Garmin PowerSwitch – $415.59
To control all of that lighting without having to toggle a bunch of switches all the time, we installed the Garmin PowerSwitch. This allows us to control the lights via the factory touchscreen in the Ford Transit, as well as through our phones via bluetooth. The Garmin PowerSwitch also enabled us to wire the ditch lights to our high beams so that we can turn them off and on easily while driving, so as not to blind other drivers. This also allows the Ford high beam sensor to turn off our ditch lights when it senses other cars approaching.
Cheaper Alternatives to the Garmin PowerSwitch
- If you’re not adding lights, this can be omitted easily. Approximate Cost: $0.00
- Rather than the fancy controller, simply wire in relays for the lights controlled by switches. Approximate Cost: $100.00
- Amazon has some less expensive switch panels
Exterior Storage – $2,569.65
Storage solutions outside the van are essential for gear and equipment like shore power cords, tools, water hoses, etc. To accomplish this, we installed a Ford Transit Rear Door Platform from Flatline Van Co as well as an aluminum cargo and storage box from Backwoods Adventure Mods.
Cheaper Alternatives to Exterior Storage
- Opt for a roof box rather than a rear mounted box. Approximate Cost: $500.00
- Opt for a smaller rear mounted box. Approximate cost $2,200.00
- Opt out of an exterior storage box. Approximate Cost: $0.00
VanEssential Window Covers – $498.57
After *attempting* to make our own window covers in our Sprinter campervan, we quickly realized the value of purchasing good window covers. The VanEssential window covers are insulated and accordion fold up into a nice compact bag for storage.
Cost of the van – $65,759.98
This is the cost of the 2021 Ford Transit before conversion, with taxes, fees, registration, etc. included.

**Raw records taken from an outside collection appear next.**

(** What the special of the sector has done, when the player stands on its
    floor. *)
Definition stood (i : Z) (p : Player.player_t) (s : nat) (sec : Sector.doomsector_t) (st st' : stage) : Prop :=
  (forall damage, hurts (Sector.special sec) = Some damage -> sectors (gm (wd st')) = sectors (gm (wd st)) /\
     (has_flag (leveltime (gm (wd st))) 31 = true -> gm (wd st') = gm (wd st)) /\
     (a_power p pw_ironfeet <> 0 -> damage < 20 -> st' = st)) /\
  (Sector.special sec = 9 -> sectors (gm (wd st')) = <[s := sec <| Sector.special := 0 |>]> (sectors (gm (wd st))) /\
     players (gm (wd st')) = <[Z.to_nat i := p <| Player.secretcount ::= fun c => i32 (c + 1) |>]> (players (gm (wd st)))) /\
  (Sector.special sec = 11 -> exists p', players (gm (wd st')) !! Z.to_nat i = Some p' /\
     (gameaction st' = ga_completed \/ 10 < Player.health p' /\ gameaction st' = gameaction st)) /\
  (hurts (Sector.special sec) <> None \/ Sector.special sec = 9 \/ Sector.special sec = 11).
Lemma hurt_stood i p mo s sec damage w1 st : stage_ok st -> stands i p mo s sec (wd st) -> gm w1 = gm (wd st) -> hurts (Sector.special sec) = Some damage ->
  (a_power p pw_ironfeet = 0 \/ damage = 20) ->
  safe (let* w := floor_hurts (Player.mo p) damage w1 in Ret (st <| wd := w |>)) (fun st' => kept_lines st st' /\ stood i p s sec st st').
Proof.
  intros Hs Hd Eg Hh Hf. assert (Hw1 : wf_on (wd st) w1).
  { split; [apply (level_inv_game (wd st)); rewrite ?Eg; try done; apply Hs|]. split; rewrite Eg; try done. intros k x Ek. by exists x. }
  apply safe_bind. eapply safe_mono; [apply (hurt_safe _ mo); [apply Hw1|rewrite Eg; apply Hd]|]. intros w2 (Hw2 & _ & Es2 & Ht2). cbn [safe].
  split; [apply world_kept; [done|by eapply wf_trans]|]. rewrite Eg in Es2, Ht2.
  assert (Hsp : Sector.special sec <> 9 /\ Sector.special sec <> 11) by (split; intros E; by rewrite E in Hh). split_and!; try tauto.
  - intros d Ed. assert (d = damage) as -> by congruence. split_and!; [exact Es2| |lia]. intros Hx. cbn. by rewrite Ht2.
  - left. by rewrite Hh.
Qed.
Lemma secret_stood i p mo s sec st : stage_ok st -> stands i p mo s sec (wd st) -> Sector.special sec = 9 ->
  safe (let w := put_player i (p <| Player.secretcount ::= fun c => i32 (c + 1) |>) (wd st) in
        let* w := upd_sector (Z.of_nat s) (fun sec => sec <| Sector.special := 0 |>) w in
        Ret (st <| wd := w |>)) (fun st' => kept_lines st st' /\ stood i p s sec st st').
Proof.
  intros Hs [D1 D2 D3 D4 D5 D6] Esp. cbv zeta. set (w1 := put_player i _ (wd st)).
  assert (Hw1 : wf_on (wd st) w1) by (apply bodies_wf; [apply Hs|by eapply bodies_player]).
  destruct (special_wf s sec 0 w1) as (w2 & -> & Hw2 & Es & Ep); [apply Hw1|done|]. cbn [obind safe].
  split; [apply world_kept; [done|by eapply wf_trans]|]. split_and!; [by rewrite Esp|by intros _|by rewrite Esp|by right; left].
Qed.
Lemma exit_stood i p mo s sec st : stage_ok st -> stands i p mo s sec (wd st) -> Sector.special sec = 11 ->
  safe (let w := put_player i (p <| Player.cheats ::= fun c => Z.land c (Z.lnot CF_GODMODE) |>) (wd st) in
        let* st := (let* w := floor_hurts (Player.mo p) 20 w in Ret (st <| wd := w |>)) in
        let* p := of_option (players (gm (wd st)) !! Z.to_nat i) in
        Ret (if Player.health p <=? 10 then G_ExitLevel st else st)) (fun st' => kept_lines st st' /\ stood i p s sec st st').
Proof.
  intros Hs [D1 D2 D3 D4 D5 D6] Esp. cbv zeta. set (w1 := put_player i _ (wd st)).
  assert (Hw1 : wf_on (wd st) w1) by (apply bodies_wf; [apply Hs|by eapply bodies_player]).
  assert (Hl1 : length (players (gm w1)) = length (players (gm (wd st)))) by apply length_insert.
  apply safe_bind, safe_bind. eapply safe_mono; [apply (hurt_safe _ mo 20 w1); [apply Hw1|done]|]. intros w2 (Hw2 & Hl2 & Es2 & _). cbn [safe].
  destruct (lookup_lt_is_Some_2 (players (gm w2)) (Z.to_nat i)) as [p' Ep'].
  { rewrite Hl2, Hl1. by eapply lookup_lt_Some. }
  change (wd (st <| wd := w2 |>)) with w2. rewrite Ep'. cbn [of_option obind safe].
  assert (Hk : kept_lines st (st <| wd := w2 |>)) by (apply world_kept; [done|by eapply wf_trans]).
  assert (Hk' : kept_lines st (G_ExitLevel (st <| wd := w2 |>))).
  { destruct (stage_action G_ExitLevel (st <| wd := w2 |>)) as [K1 K2]; [apply Hk|by intros []|]. split; [done|]. rewrite K2. apply Hk. }
  destruct (Player.health p' <=? 10) eqn:Eh; breflect; (split; [done|]); (split_and!; [by rewrite Esp|by rewrite Esp| |by right; right]); intros _; exists p'; (split; [done|]); [by left|right; done].
Qed.
Lemma stand_run i p mo s sec st : stage_ok st -> stands i p mo s sec (wd st) ->
  safe (P_PlayerInSpecialSector i st) (fun st' => kept_lines st st' /\
    (if Mobj.z mo =? Sector.floorheight sec then stood i p s sec st st' else st' = st)).
Proof.
  intros Hs Hd. pose proof (sk_level _ Hs) as Hi. pose proof Hd as [D1 D2 D3 D4 D5 D6]. unfold P_PlayerInSpecialSector, get_player, get_mobj.
  rewrite (proj2 (Z.ltb_ge _ _)) by done. rewrite D2. cbn [of_option obind]. rewrite D4. cbn [obind]. rewrite D5, (get_sector_at s sec) by done. cbn [obind].
  destruct (_ =? Sector.floorheight sec); cbn [negb]; [|done].
  assert (Ef : get (Player.powers p) pw_ironfeet = Ret (a_power p pw_ironfeet)).
  { unfold get, a_power. rewrite (proj2 (Z.ltb_ge _ _)) by done. destruct (lookup_lt_is_Some_2 (Player.powers p) (Z.to_nat pw_ironfeet)) as [x ->]; [rewrite D3; unfold NUMPOWERS, pw_ironfeet; lia|done]. }
  rewrite Ef. cbn [obind]. set (feet := a_power p pw_ironfeet) in *.
  assert (Hhurt : forall d w1, gm w1 = gm (wd st) -> hurts (Sector.special sec) = Some d -> (feet = 0 \/ d = 20) ->
    safe (let* w := floor_hurts (Player.mo p) d w1 in Ret (st <| wd := w |>)) (fun st' => kept_lines st st' /\ stood i p s sec st st'))
    by (intros; by eapply hurt_stood).
  assert (Hnone : forall d st', hurts (Sector.special sec) = Some d -> gm (wd st') = gm (wd st) -> kept_lines st st' -> (d < 20 -> st' = st) ->
    kept_lines st st' /\ stood i p s sec st st').
  { intros d st' Hh Eg Hk Hst. split; [done|]. assert (Hsp : Sector.special sec <> 9 /\ Sector.special sec <> 11) by (split; intros E; by rewrite E in Hh).
    split_and!; try tauto; [|left; by rewrite Hh]. intros d' Ed'. assert (d' = d) as -> by congruence. rewrite Eg. split_and!; auto. }
  assert (H20 : hurts (Sector.special sec) = Some 20 -> safe (if negb (truth feet) then let* w := floor_hurts (Player.mo p) 20 (wd st) in Ret (st <| wd := w |>)
    else let* '(r, rn) := P_Random (rnd (wd st)) in let w := (wd st) <| rnd := rn |> in
      if r <? 5 then let* w := floor_hurts (Player.mo p) 20 w in Ret (st <| wd := w |>) else Ret (st <| wd := w |>))
    (fun st' => kept_lines st st' /\ stood i p s sec st st')).
  { intros Hh. destruct (negb (truth feet)); [apply Hhurt; auto|]. destruct (P_Random_total (rnd (wd st))) as (r & rn & -> & _). cbn [obind].
    destruct (r <? 5); [apply Hhurt; auto|]. apply (Hnone 20); [done|done| |lia]. apply world_kept; [done|].
    split; [by apply (level_inv_game (wd st)); try done; apply Hs|]. split; try done. intros k x Ek. by exists x. }
  assert (Hlow : forall d, hurts (Sector.special sec) = Some d -> safe (if negb (truth feet) then let* w := floor_hurts (Player.mo p) d (wd st) in Ret (st <| wd := w |>) else Ret st)
    (fun st' => kept_lines st st' /\ stood i p s sec st st')).
  { intros d Hh. destruct (truth feet) eqn:Et; cbn [negb]; [by apply (Hnone d)|]. apply Hhurt; [done|done|left; by apply truth_false]. }
  destruct (Sector.special sec) as [|q|q] eqn:Esp; [done| |done]. do 5 (try destruct q as [q|q|]); try done.
  all: first [by apply (Hlow 5)|by apply (Hlow 10)|by apply H20|by eapply secret_stood|by eapply exit_stood].
Qed.
End standing.
(** The sectors before number [n] that start something, in order. *)
Definition has_special (g : game) (test : Z -> bool) (n : nat) : bool := match sectors g !! n with Some sec => test (Sector.special sec) | None => false end.
Definition special_sectors (g : game) (n : nat) : list nat := filter (fun k => has_special g starts_special k = true) (seq 0 n).
Definition secrets (g : game) (n : nat) : nat := length (filter (fun k => has_special g (Z.eqb 9) k = true) (seq 0 n)).
(** The object at [a] in [g'] is what sector [k] of [g] starts. *)
Definition begun (g g' : game) (k : nat) (a : Z) : Prop := exists sec th, sectors g !! k = Some sec /\ thing_at a g' = Some th /\
  thing_function th = fn_addr (thing_action th) /\ started_as g k sec (Sector.special sec) th /\
  exists sec', sectors g' !! k = Some sec' /\ Sector.specialdata sec' = if timed_door (Sector.special sec) then a else Sector.specialdata sec.
(** Of the level [g], the sectors before number [n] have started what they start:
    one object each, in the order of the sectors and behind the old ones, which are
    as they were; of the sectors only the specials and movers have changed. *)
Record outfitted (g : game) (n : nat) (g' : game) : Prop := {
  of_new : exists l, addresses g' = addresses g ++ l /\ Forall2 (begun g g') (special_sectors g n) l;
  of_old a : a ∈ addresses g -> thing_at a g' = thing_at a g;
  of_done k sec : (k < n)%nat -> sectors g !! k = Some sec -> exists self, sectors g' !! k = Some (after_sector (Sector.special sec) self sec);
  of_left k : (n <= k)%nat -> sectors g' !! k = sectors g !! k;
  of_lines : lines g' = lines g;
  of_light k : Sector.lightlevel <$> neighbours g' k = Sector.lightlevel <$> neighbours g k
}.
Lemma outfitted_refl g : outfitted g 0 g.
Proof. split; try done; [|lia]. exists []. rewrite app_nil_r. split; [done|constructor]. Qed.
Lemma neighbours_same (g g' : game) k : sectors g' = sectors g -> lines g' = lines g -> neighbours g' k = neighbours g k.
Proof. intros E1 E2. unfold neighbours, next_sector. by rewrite E1, E2. Qed.
Lemma neighbours_dressed k n sec self th w w' j : sectors (gm w) !! n = Some sec -> dressed k n sec self th w w' ->
  Sector.lightlevel <$> neighbours (gm w') j = Sector.lightlevel <$> neighbours (gm w) j.
Proof.
  intros E [_ _ _ _ _ _ D7 D8]. rewrite <- (neighbours_update Sector.lightlevel (gm w) n sec (after_sector k self sec) (thinkers (gm w)) j E eq_refl eq_refl).
  f_equal. apply neighbours_same; [exact D7|exact D8].
Qed.
Lemma outfitted_skip g n sec g' : outfitted g n g' -> sectors g !! n = Some sec -> starts_special (Sector.special sec) = false -> outfitted g (S n) g'.
Proof.
  intros [[l [O1 O2]] O3 O4 O5 O6 O7] E Hk. split; try done.
  - exists l. split; [done|]. unfold special_sectors. rewrite seq_S, filter_app. cbn [Nat.add]. rewrite filter_cons_False, app_nil_r; [done|]. unfold has_special. by rewrite E, Hk.
  - intros k x Hlt Ex. destruct (decide (k = n)) as [->|Hne]; [|apply O4; [lia|done]]. assert (x = sec) as -> by congruence. exists 0.
    rewrite O5, E by lia. f_equal. unfold after_sector, after_special. rewrite Hk. replace (timed_door (Sector.special sec)) with false; [by destruct sec|].
    symmetry. destruct (Sector.special sec) as [|q|q]; [done| |done]. do 5 (try destruct q as [q|q|]); done.
  - intros k Hle. apply O5. lia.
Qed.
Lemma begun_kept g w w' k n sec self th j a : j <> n -> a <> self -> dressed k n sec self th w w' -> begun g (gm w) j a -> begun g (gm w') j a.
Proof.
  intros Hj Ha [_ _ _ _ _ D6 D7 _] (s & t & H1 & H2 & H3 & H4 & s' & H5 & H6). exists s, t. rewrite D6 by done. split_and!; try done.
  exists s'. rewrite D7, list_lookup_insert_ne by done. done.
Qed.
Lemma outfitted_step g n sec self th w w' : outfitted g n (gm w) -> sectors g !! n = Some sec -> starts_special (Sector.special sec) = true ->
  dressed (Sector.special sec) n sec self th w w' -> outfitted g (S n) (gm w').
Proof.
  intros [[l [O1 O2]] O3 O4 O5 O6 O7] E Hk Hd. pose proof Hd as [D1 D2 D3 D4 D5 D6 D7 D8].
  assert (Ew : sectors (gm w) !! n = Some sec) by (rewrite O5 by lia; done). pose proof (lookup_lt_Some _ _ _ Ew) as Hlt.
  split.
  - exists (l ++ [self]). split; [by rewrite D2, O1, app_assoc|]. unfold special_sectors. rewrite seq_S, filter_app. cbn [Nat.add].
    rewrite filter_cons_True by (unfold has_special; by rewrite E). apply Forall2_app.
    + apply Forall2_same_length_lookup_2; [by eapply Forall2_length|]. intros i j a Hj Ha.
      assert (Hj' : j ∈ special_sectors g n) by (by eapply list_elem_of_lookup_2). apply list_elem_of_filter in Hj' as [_ Hj']. apply elem_of_seq in Hj'.
      assert (a <> self) by (intros ->; apply D1; rewrite O1; apply elem_of_app; right; by eapply list_elem_of_lookup_2).
      apply (begun_kept g w w' (Sector.special sec) n sec self th); [lia|done|done|]. by eapply (Forall2_lookup_lr _ _ _ i).
    + constructor; [|constructor]. exists sec, th. split_and!; try done.
      * unfold started_as in *. by rewrite <- (O7 n).
      * eexists. split; [rewrite D7; by apply list_lookup_insert_eq|done].
  - intros a Ha. rewrite D6, O3; [done|done|]. intros ->. apply D1. rewrite O1. apply elem_of_app. by left.
  - intros k x Hlt' Ex. rewrite D7. destruct (decide (k = n)) as [->|Hne]; [|rewrite list_lookup_insert_ne by done; apply O4; [lia|done]].
    assert (x = sec) as -> by congruence. exists self. by apply list_lookup_insert_eq.
  - intros k Hle. rewrite D7, list_lookup_insert_ne by lia. apply O5. lia.
  - congruence.
  - intros k. by rewrite (neighbours_dressed _ _ _ _ _ _ _ k Ew Hd).
Qed.

Definition count_up (n : nat) (x : Z) : Z := Nat.iter n (fun x => i32 (x + 1)) x.
Lemma secrets_next g n sec : sectors g !! n = Some sec -> secrets g (S n) = (secrets g n + if (Sector.special sec =? 9)%Z then 1 else 0)%nat.
Proof.
  intros E. unfold secrets. rewrite seq_S, filter_app, length_app. cbn [Nat.add]. f_equal. unfold has_special at 1. rewrite Z.eqb_sym.
  destruct (9 =? Sector.special sec) eqn:Ek; [rewrite filter_cons_True|rewrite filter_cons_False]; try done; unfold has_special; by rewrite E, Ek.
Qed.
Lemma spawn_sectors_run g t len : forall n st, started n (wd st) -> (n + len = length (sectors (gm (wd st))))%nat ->
  outfitted g n (gm (wd st)) -> totalsecret st = count_up (secrets g n) t ->
  returns (run_each spawn_sector (seq n len) st) (fun st' => started (n + len) (wd st') /\ same_map (wd st) (wd st') /\ rest st st' /\
    outfitted g (n + len) (gm (wd st')) /\ totalsecret st' = count_up (secrets g (n + len)) t).
Proof.
  induction len as [|len IH]; intros n st Hs Hn Ho Ht; cbn [seq run_each returns]; [rewrite Nat.add_0_r; by split_and!|].
  destruct (lookup_lt_is_Some_2 (sectors (gm (wd st))) n) as [sec E]; [lia|]. apply returns_bind.
  assert (Eg : sectors g !! n = Some sec) by (by rewrite <- (of_left _ _ _ Ho n (le_n n))).
  eapply returns_mono; [by eapply spawn_sector_run|]. intros st1 (H1 & R1 & T1).
  assert (Hst : step_on n (wd st) (wd st1) /\ outfitted g (S n) (gm (wd st1))).
  { destruct (starts_special _) eqn:Ek.
    - destruct H1 as [H1 (self & th & Hd)]. split; [done|by eapply outfitted_step].
    - destruct H1 as [H1 Ew]. split; [done|]. rewrite Ew. by eapply outfitted_skip. }
  assert (Ht1 : totalsecret st1 = count_up (secrets g (S n)) t).
  { rewrite T1, (secrets_next g n sec Eg), Ht. destruct (_ =? 9); [by rewrite Nat.add_1_r|by rewrite Nat.add_0_r]. }
  destruct Hst as [[S1 M1] Ho1]. eapply returns_mono; [apply IH; [done|rewrite (sm_length _ _ M1); lia|done|done]|].
  intros st2 (S2 & M2 & R2 & O2 & T2). replace (n + S len)%nat with (S n + len)%nat by lia. split_and!; [done|by etransitivity| |done|done].
  unfold rest in *. destruct R1 as (?&?&?&?&?&?&?), R2 as (?&?&?&?&?&?&?). split_and!; congruence.
Qed.

(** ** The lines that scroll *)
Definition scrolls (g : game) (l : nat) : bool := match lines g !! l with Some li => Line.special li =? 48 | None => false end.
Lemma spawn_lines_run len : forall n st, (n + len = length (lines_of st))%nat ->
  let new := filter (fun l => scrolls (gm (wd st)) l = true) (seq n len) in
  if bool_decide (length (linespeciallist st) + length new <= MAXLINEANIMS)%nat
  then run_each spawn_line (seq n len) st = Ret (st <| linespeciallist ::= fun l => l ++ new |>)
  else (length (linespeciallist st) <= MAXLINEANIMS)%nat -> run_each spawn_line (seq n len) st = Fatal "Too many scrolling wall linedefs! (Vanilla limit is 64)".
Proof.
  induction len as [|len IH]; intros n st Hn new.
  { unfold new. cbn. rewrite Nat.add_0_r. case_bool_decide; [|done]. destruct st. cbn. by rewrite app_nil_r. }
  destruct (lookup_lt_is_Some_2 (lines_of st) n) as [li E]; [lia|]. unfold new. cbn [seq run_each]. unfold spawn_line at 1 3.
  change (lines (gm (wd st))) with (lines_of st). rewrite E. cbn [of_option obind].
  assert (Esc : scrolls (gm (wd st)) n = (Line.special li =? 48)) by (unfold scrolls; change (lines (gm (wd st))) with (lines_of st); by rewrite E).
  destruct (Line.special li =? 48).
  - rewrite filter_cons_True by done. cbn [length]. case_bool_decide as Hl; [case_bool_decide as Hs; [lia|]|intros Hle; case_bool_decide as Hs; [done|]].
    + cbn [obind]. set (st1 := st <| linespeciallist ::= _ |>). assert (Hn1 : (S n + len = length (lines_of st1))%nat) by (change (lines_of st1) with (lines_of st); lia).
      specialize (IH (S n) st1 Hn1). cbn zeta in IH.
      change (gm (wd st1)) with (gm (wd st)) in IH. change (linespeciallist st1) with (linespeciallist st ++ [n]) in IH. rewrite length_app in IH. cbn [length] in IH.
      rewrite bool_decide_eq_true_2 in IH by lia. rewrite IH. unfold st1. destruct st. cbn. by rewrite <- app_assoc.
    + cbn [obind]. set (st1 := st <| linespeciallist ::= _ |>). assert (Hn1 : (S n + len = length (lines_of st1))%nat) by (change (lines_of st1) with (lines_of st); lia).
      specialize (IH (S n) st1 Hn1). cbn zeta in IH.
      change (gm (wd st1)) with (gm (wd st)) in IH. change (linespeciallist st1) with (linespeciallist st ++ [n]) in IH. rewrite length_app in IH. cbn [length] in IH.
      rewrite bool_decide_eq_false_2 in IH by lia. apply IH. lia.
  - rewrite filter_cons_False by congruence. cbn [obind]. apply (IH (S n) st). lia.
Qed.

Total Cost Overall – $124,859.72
While the cost of converting a 2021 Ford Transit into a fully equipped campervan may seem substantial, the freedom and adventure it offers are priceless to many. And comparing this cost to a build from a professional upfitter such as Storyteller Overland or Outside Van, you’re saving a substantial amount of money by DIYing your campervan.
Hopefully this breakdown of our expenses gives you a clear picture of what to expect when starting your own DIY campervan project. Remember that costs can vary depending on your choices and preferences, so careful planning and budgeting are key to a successful and enjoyable campervan conversion.